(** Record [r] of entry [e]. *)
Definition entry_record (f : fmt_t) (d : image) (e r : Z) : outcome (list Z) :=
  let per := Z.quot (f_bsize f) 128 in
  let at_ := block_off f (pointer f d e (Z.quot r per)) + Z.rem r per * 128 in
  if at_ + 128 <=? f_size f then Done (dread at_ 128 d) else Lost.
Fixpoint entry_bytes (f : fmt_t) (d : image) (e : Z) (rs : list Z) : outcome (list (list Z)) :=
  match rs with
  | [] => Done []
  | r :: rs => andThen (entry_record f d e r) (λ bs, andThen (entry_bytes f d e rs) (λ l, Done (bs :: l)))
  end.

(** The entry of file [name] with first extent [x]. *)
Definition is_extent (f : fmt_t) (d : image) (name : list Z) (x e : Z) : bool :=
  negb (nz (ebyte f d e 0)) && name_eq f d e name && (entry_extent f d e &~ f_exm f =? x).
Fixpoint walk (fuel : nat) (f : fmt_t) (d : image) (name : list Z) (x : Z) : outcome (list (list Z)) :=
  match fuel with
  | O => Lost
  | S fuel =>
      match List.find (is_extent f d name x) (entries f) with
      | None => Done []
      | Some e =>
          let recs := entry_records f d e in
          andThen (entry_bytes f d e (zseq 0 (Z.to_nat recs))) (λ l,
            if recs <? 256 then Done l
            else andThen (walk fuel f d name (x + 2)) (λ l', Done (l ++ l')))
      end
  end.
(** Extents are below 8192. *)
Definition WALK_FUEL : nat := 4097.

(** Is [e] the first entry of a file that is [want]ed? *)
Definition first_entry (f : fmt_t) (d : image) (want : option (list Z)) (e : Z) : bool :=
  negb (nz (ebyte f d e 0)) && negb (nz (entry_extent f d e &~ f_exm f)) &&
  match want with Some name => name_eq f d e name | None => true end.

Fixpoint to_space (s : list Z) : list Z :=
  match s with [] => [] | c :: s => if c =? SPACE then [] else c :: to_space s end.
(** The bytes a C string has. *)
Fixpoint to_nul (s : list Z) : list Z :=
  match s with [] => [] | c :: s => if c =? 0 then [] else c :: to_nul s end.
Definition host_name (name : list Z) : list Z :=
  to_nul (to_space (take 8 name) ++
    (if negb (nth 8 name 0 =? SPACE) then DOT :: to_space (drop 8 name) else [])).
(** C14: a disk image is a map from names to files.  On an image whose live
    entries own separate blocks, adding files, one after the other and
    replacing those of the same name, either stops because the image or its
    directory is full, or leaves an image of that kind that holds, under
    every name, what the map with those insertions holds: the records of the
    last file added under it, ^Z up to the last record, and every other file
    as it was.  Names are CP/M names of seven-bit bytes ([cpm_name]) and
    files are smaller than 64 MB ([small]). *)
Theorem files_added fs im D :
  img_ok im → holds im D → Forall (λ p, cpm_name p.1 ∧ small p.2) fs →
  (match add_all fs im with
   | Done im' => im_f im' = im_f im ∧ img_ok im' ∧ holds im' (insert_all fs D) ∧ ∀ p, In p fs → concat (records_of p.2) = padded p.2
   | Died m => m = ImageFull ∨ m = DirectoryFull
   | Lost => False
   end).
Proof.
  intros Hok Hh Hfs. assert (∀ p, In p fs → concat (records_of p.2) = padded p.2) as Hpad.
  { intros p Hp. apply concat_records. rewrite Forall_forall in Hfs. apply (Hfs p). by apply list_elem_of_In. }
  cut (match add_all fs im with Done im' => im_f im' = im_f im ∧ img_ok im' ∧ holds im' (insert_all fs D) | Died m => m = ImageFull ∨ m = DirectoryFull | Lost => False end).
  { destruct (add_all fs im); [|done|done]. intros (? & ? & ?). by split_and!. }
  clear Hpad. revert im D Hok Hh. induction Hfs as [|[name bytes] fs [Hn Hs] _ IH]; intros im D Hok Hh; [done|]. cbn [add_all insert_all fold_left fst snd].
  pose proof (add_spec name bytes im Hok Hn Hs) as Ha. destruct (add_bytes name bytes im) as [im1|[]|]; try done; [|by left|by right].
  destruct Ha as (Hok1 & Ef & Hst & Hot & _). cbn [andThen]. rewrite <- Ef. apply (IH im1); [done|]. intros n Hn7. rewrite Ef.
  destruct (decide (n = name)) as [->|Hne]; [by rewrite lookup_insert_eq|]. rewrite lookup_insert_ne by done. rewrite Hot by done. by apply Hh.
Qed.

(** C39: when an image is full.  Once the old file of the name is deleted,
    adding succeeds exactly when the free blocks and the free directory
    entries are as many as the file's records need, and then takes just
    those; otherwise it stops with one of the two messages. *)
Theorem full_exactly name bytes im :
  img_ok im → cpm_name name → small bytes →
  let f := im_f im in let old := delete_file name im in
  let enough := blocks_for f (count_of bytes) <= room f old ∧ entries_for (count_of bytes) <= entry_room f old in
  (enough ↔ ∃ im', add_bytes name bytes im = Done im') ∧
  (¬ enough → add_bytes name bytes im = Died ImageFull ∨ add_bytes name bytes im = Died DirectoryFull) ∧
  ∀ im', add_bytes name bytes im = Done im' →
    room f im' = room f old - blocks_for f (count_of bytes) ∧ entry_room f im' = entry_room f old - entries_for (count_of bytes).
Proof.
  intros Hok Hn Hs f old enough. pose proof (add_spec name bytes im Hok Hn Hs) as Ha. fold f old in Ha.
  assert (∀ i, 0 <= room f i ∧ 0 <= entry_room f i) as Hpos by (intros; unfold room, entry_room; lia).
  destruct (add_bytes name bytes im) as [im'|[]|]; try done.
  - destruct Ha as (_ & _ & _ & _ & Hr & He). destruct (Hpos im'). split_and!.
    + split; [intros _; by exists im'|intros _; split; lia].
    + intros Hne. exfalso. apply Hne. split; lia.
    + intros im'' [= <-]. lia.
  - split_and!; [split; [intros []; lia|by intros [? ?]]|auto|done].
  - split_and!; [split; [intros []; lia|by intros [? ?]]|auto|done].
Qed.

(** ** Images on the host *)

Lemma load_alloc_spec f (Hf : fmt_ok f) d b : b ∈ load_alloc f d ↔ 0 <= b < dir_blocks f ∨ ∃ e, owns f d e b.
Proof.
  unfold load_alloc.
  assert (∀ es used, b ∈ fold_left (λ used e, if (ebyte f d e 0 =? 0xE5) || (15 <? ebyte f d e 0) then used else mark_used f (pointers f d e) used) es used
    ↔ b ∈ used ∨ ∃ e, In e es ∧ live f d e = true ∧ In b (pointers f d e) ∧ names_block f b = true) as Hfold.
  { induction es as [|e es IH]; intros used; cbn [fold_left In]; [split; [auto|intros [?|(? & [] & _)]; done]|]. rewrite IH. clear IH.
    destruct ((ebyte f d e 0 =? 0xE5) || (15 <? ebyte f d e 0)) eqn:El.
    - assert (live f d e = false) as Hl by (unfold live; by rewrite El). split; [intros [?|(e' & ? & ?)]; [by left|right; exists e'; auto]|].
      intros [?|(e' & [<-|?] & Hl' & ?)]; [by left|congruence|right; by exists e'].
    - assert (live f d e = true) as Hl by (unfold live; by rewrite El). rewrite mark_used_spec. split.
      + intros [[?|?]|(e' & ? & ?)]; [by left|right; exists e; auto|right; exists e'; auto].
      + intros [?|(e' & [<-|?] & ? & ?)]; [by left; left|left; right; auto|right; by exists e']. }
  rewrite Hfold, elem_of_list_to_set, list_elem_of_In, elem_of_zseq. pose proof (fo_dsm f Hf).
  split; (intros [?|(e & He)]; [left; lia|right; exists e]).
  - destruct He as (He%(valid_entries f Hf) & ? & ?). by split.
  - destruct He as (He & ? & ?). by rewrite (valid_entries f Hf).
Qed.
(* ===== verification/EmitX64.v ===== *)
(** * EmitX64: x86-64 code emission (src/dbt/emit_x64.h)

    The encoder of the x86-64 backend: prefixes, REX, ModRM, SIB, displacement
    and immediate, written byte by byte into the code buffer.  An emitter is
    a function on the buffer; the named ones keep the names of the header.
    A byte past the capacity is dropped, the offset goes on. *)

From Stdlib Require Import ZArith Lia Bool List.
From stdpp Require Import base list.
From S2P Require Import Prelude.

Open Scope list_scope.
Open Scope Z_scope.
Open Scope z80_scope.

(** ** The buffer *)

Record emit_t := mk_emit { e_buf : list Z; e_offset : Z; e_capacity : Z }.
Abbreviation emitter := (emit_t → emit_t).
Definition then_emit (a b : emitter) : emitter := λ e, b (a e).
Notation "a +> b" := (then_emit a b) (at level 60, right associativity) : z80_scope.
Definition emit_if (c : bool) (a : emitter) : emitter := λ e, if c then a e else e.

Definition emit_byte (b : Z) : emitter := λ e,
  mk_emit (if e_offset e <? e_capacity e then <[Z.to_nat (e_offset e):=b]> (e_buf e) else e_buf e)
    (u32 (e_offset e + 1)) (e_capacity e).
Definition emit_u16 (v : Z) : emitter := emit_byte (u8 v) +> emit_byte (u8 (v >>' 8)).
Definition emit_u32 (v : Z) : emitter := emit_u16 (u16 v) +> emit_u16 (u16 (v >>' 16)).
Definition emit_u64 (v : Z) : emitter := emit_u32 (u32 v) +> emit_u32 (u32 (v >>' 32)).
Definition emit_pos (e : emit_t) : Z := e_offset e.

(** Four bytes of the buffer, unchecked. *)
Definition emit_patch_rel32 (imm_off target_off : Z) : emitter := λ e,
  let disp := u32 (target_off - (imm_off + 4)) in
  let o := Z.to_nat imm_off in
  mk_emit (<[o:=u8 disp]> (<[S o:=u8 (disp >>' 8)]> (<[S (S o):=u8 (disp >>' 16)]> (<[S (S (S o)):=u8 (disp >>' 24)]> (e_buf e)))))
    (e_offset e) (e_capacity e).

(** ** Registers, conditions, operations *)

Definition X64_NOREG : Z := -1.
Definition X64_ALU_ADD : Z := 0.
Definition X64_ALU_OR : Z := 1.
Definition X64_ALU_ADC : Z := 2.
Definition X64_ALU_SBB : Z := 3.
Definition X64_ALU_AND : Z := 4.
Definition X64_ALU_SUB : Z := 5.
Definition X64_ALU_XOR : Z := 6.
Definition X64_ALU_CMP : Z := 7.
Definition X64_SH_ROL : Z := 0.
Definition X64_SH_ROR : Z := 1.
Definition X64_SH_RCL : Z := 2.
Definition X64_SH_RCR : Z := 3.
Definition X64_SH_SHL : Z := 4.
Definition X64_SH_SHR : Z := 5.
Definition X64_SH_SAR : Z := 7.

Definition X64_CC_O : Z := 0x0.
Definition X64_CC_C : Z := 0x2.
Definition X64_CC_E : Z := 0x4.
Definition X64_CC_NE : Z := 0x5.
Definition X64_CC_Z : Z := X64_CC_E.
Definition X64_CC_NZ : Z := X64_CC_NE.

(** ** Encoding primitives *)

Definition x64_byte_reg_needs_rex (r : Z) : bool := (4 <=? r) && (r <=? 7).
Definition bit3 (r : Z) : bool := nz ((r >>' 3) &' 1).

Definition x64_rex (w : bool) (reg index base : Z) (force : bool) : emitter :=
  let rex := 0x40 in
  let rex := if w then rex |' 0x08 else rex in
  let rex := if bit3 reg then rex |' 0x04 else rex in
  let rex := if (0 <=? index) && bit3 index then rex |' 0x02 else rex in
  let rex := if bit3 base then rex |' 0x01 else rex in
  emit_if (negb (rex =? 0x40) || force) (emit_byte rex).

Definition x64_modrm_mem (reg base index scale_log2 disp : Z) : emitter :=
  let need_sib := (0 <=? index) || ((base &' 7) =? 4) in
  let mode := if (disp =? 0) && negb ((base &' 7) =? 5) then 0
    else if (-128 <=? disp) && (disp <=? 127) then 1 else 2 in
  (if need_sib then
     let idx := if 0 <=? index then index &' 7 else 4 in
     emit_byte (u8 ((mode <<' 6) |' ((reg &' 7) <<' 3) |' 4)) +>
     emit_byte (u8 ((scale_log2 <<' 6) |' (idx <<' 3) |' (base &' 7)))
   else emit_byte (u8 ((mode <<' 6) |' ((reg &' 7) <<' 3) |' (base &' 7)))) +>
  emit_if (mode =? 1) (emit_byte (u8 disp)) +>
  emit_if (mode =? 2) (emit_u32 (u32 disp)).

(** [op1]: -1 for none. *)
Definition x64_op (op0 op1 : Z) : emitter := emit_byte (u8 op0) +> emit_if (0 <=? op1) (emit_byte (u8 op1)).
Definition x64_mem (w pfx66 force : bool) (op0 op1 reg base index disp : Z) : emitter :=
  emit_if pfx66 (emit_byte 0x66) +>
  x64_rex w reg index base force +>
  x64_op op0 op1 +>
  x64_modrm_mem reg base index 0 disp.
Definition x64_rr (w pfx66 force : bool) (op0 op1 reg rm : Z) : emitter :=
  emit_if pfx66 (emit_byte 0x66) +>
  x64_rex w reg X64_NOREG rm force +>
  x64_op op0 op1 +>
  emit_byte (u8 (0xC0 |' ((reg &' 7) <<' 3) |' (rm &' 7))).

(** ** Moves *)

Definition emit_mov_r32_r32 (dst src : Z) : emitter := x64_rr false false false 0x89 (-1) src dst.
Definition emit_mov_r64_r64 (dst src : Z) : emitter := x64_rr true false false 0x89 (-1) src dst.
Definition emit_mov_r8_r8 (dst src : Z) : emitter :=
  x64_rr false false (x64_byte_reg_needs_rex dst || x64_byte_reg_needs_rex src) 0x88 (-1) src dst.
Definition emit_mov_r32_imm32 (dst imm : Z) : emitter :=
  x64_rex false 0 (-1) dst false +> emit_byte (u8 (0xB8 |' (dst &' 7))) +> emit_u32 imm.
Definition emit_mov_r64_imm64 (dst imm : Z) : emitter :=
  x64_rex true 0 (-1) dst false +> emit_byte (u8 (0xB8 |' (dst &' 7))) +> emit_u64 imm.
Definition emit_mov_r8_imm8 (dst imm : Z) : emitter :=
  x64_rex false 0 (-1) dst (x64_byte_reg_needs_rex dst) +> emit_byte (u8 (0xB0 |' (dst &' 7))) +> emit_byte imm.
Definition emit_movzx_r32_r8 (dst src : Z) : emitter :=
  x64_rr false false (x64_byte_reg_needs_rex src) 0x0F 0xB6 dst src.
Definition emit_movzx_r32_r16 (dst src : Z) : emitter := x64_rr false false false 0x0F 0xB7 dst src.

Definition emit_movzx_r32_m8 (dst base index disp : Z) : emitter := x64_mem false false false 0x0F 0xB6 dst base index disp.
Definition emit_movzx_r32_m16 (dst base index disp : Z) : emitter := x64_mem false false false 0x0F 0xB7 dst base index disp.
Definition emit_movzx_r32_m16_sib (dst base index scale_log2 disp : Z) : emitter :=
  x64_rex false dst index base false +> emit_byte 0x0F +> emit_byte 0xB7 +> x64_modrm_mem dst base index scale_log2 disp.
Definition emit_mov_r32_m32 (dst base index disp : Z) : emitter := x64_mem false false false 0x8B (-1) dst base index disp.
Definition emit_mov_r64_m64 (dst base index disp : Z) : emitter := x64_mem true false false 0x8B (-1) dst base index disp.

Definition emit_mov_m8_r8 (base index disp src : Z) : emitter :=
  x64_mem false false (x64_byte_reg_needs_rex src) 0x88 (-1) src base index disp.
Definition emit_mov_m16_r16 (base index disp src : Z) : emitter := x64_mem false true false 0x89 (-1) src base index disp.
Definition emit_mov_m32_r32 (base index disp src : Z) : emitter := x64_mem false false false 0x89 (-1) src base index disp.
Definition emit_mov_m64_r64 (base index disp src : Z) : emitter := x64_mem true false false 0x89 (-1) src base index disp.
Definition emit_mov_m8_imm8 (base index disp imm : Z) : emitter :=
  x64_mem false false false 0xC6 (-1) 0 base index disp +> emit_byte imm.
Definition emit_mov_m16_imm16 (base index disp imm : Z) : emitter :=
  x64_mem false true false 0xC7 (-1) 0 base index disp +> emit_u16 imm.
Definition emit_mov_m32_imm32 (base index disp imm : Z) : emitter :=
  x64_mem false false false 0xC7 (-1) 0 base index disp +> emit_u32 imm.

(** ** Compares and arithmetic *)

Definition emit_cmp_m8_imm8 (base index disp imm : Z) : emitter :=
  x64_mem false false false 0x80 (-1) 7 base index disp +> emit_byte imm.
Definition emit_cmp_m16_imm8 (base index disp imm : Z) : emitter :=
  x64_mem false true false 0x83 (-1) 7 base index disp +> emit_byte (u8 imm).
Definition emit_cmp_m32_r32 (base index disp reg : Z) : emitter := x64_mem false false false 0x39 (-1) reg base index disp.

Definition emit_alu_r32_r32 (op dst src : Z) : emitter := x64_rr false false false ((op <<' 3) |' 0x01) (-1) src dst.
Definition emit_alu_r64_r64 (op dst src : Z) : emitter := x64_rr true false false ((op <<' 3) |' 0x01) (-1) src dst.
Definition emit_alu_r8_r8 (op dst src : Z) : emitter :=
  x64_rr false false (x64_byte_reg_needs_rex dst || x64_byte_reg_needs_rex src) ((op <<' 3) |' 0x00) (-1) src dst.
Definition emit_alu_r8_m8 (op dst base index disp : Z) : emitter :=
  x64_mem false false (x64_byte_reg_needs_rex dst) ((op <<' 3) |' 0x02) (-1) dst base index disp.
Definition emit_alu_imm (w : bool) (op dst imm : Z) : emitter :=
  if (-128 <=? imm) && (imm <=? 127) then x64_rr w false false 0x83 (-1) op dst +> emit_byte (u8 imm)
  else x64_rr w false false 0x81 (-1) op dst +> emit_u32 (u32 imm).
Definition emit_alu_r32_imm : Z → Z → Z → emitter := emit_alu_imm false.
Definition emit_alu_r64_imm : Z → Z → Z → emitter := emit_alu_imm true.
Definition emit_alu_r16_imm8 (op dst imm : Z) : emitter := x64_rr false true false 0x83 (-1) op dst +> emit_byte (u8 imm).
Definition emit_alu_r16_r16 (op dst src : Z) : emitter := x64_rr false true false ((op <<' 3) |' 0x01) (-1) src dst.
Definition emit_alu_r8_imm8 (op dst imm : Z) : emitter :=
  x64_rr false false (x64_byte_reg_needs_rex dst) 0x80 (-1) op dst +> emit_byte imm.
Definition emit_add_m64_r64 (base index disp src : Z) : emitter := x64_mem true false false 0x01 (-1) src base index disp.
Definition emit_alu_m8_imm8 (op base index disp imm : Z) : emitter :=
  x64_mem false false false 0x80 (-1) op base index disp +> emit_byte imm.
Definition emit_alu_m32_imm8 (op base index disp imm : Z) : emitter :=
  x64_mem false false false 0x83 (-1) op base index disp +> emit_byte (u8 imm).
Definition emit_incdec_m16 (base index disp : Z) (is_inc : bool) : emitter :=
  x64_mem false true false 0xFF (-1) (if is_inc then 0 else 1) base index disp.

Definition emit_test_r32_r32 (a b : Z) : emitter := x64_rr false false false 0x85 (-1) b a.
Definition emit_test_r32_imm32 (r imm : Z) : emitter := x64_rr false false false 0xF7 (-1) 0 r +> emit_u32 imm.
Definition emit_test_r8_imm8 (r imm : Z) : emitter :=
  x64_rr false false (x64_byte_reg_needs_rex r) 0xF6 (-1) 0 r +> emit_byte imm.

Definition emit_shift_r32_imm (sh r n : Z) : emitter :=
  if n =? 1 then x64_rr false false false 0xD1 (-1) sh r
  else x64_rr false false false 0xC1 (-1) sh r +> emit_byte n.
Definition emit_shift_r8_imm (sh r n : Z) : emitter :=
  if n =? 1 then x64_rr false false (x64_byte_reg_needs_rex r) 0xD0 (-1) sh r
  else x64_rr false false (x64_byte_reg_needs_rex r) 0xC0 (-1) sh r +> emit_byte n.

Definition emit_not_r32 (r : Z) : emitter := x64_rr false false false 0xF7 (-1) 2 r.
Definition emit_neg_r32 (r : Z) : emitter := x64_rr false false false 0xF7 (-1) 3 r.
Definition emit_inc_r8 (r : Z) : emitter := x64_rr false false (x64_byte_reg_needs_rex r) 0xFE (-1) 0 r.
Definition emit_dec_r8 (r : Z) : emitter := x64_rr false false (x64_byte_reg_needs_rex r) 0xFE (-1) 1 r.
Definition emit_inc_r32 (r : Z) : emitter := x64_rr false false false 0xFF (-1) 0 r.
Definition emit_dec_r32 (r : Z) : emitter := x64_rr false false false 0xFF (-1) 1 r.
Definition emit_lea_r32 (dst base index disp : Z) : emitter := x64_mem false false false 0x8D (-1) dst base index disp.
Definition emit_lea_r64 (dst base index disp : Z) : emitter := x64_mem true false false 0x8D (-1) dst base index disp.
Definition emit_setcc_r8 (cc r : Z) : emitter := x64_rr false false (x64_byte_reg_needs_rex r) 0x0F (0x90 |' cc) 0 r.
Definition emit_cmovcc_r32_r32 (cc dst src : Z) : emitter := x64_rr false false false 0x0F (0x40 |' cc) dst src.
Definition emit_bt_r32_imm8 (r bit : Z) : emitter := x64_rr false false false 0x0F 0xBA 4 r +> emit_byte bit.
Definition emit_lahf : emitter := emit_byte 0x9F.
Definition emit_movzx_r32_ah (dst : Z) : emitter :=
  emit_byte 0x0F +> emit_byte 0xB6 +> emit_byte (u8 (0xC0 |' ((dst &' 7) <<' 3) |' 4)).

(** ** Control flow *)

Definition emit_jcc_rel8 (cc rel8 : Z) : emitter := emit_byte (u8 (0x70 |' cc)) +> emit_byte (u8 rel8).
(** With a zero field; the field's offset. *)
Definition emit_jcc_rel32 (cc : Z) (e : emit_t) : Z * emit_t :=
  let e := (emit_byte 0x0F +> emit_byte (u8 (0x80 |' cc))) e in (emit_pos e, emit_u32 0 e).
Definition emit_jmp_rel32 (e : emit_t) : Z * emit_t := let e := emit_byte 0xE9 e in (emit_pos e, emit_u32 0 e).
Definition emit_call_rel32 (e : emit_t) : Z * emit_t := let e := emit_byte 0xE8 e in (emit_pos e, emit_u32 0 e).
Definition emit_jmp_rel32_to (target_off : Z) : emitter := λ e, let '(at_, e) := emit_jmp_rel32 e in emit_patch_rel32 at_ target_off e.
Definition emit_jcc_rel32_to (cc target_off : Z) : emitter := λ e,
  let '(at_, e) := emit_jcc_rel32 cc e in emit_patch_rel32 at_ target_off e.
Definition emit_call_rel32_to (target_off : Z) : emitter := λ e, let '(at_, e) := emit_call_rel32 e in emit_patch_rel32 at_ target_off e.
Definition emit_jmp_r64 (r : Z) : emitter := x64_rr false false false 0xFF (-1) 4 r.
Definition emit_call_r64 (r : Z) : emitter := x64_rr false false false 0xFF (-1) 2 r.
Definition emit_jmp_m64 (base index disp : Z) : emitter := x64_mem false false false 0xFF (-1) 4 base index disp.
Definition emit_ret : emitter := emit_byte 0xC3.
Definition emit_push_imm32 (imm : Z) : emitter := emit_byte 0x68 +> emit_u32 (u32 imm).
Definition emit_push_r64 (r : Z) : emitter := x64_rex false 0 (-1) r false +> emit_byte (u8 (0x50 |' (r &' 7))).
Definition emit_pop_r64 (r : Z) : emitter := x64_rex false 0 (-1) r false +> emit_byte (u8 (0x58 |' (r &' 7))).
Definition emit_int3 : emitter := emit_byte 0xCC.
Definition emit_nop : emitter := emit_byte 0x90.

************

### What is expected
Using the material above, filter for lines holding "Hpos" and copy each one.

### Result below
  assert (∀ i, 0 <= room f i ∧ 0 <= entry_room f i) as Hpos by (intros; unfold room, entry_room; lia).
  - destruct Ha as (_ & _ & _ & _ & Hr & He). destruct (Hpos im'). split_and!.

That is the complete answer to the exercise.